NorthWestern Energy is planning to build a new $250 million natural gas plant in Laurel as part of its plans to boost long-term capacity resources, the utility announced Tuesday.
The plant, known as the Laurel Generating Station, would generate 175 megawatts using a reciprocating internal combustion engine, known as a RICE unit, the Butte-based utility said in a news release. The utility did not say where in the Laurel the plant would be built. (Update: NorthWestern Energy spokeswoman JoDee Black said the utility would announced specifics on the location in about a month.)
NorthWestern hopes to bring the Laurel Generating Station online on Jan. 3, 2024. The utility plans to submit its application to the Montana Public Service Commission around May 14, and NorthWestern expects the approval process to take about nine months.
The Laurel power plant is part of NorthWestern's plans to acquire 325 megawatts of dispatchable capacity resources. Other projects includes a pending agreement to buy into a 50-megawatt battery storage project and a five-year power purchase deal with Powerex, a subsidiary of BC Hydro, for 100 megawatts of hydroelectric power.
These projects aim to help NorthWestern, Montana's largest utility, to increase available power resources to increase reliability for customers in the state as other resources look to retire.
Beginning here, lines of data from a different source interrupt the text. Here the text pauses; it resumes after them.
(* ===== verification/Tld.v ===== *)
(** * Thread-local data and early allocation: src/tld.c and the bootstrap
    allocator of src/init.c

    A thread is named by the key the thread library knows it by; what
    [pthread_getspecific(tld_key)] returns is [mc_specific]. *)
From S2P Require Import Prelude Config Mem SizeClass Types Os.

Section Tld.
Context `{E : Env}.

(** ** src/init.c: [bootstrap_alloc], [malloc_is_initialized] *)
Definition bootstrap_alloc (size : Z) (s : machine) : Z * machine :=
  let size := align_up size MIN_ALIGN in
  let offset := g_bootstrap_used (mc_g s) in
  let s := upd_g (λ g, g <| g_bootstrap_used ::= λ u, add64 u size |>) s in
  if BOOTSTRAP_BUF_SIZE <? u64 (offset + size) then (0, s) else (u64 (bootstrap_buf + offset), s).

Definition malloc_is_initialized (s : machine) : bool := g_initialized (mc_g s) =? 2.

(** ** src/tld.c *)

(** [memset(tld, 0, sizeof(tld_t))] and the two stores after it. *)
Definition fresh_tld (thread_id : Z) : tld_t :=
  MkTld None thread_id (replicate (Z.to_nat BIN_COUNT) None) 0 0 0 0 0.

Definition tld_get (tid : Z) (s : machine) : Z * machine :=
  match mc_specific s !! tid with
  | Some tld => (tld, s)
  | None =>
      let '(tld, s) :=
        if negb (malloc_is_initialized s) then bootstrap_alloc SIZEOF_TLD s
        else os_mmap_aligned os_page_size os_page_size s in
      if tld =? 0 then (0, s) else
      (tld, s <| mc_tlds ::= <[tld := fresh_tld (mc_thread_id_counter s)]> |>
              <| mc_thread_id_counter ::= λ c, u32 (c + 1) |>
              <| mc_specific ::= <[tid := tld]> |>)
  end.

(** [if (stat) atomic_fetch_add(&counter, stat)]. *)
Definition credit (stat counter : Z) : Z := if stat =? 0 then counter else add64 counter stat.

(** The four counters of a thread added to its arena: the part
    [tld_stat_flush] of src/slab.c and [tld_cleanup] share. *)
Definition flush_stats (t : tld_t) (a : arena_t) : arena_t :=
  a <| ar_allocated ::= credit (td_stat_allocated t) |>
    <| ar_freed ::= credit (td_stat_freed t) |>
    <| ar_alloc_count ::= credit (td_stat_alloc_count t) |>
    <| ar_free_count ::= credit (td_stat_free_count t) |>.

(** The destructor the thread library runs at thread exit with the thread's
    value, after resetting it. *)
Definition tld_cleanup (tid : Z) (s : machine) : res machine :=
  match mc_specific s !! tid with
  | None => Ok s
  | Some arg =>
      let s := s <| mc_specific ::= delete tid |> in
      t ← deref (mc_tlds s !! arg);
      let s :=
        match td_arena t with
        | None => s
        | Some i =>
            upd_arena i (λ a, flush_stats t a <| ar_thread_count ::= λ x, s32 (x - 1) |>) s
        end in
      if (bootstrap_buf <=? arg) && (arg <? bootstrap_buf + BOOTSTRAP_BUF_SIZE) then Ok s
      else Ok (os_munmap arg os_page_size (s <| mc_tlds ::= delete arg |>))
  end.

End Tld.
NorthWestern owns a 30 percent stake in Colstrip coal-fired unit 4 plant, which is likely nearing the end of its life.
“This resource portfolio addresses a key portion of our immediate need for generation capacity while also allowing us to make progress toward our goal of an energy supply portfolio in Montana that reduces the carbon intensity of our electric generation by 90% by 2045,” said NorthWestern Energy Chief Executive Officer Bob Rowe in the news release.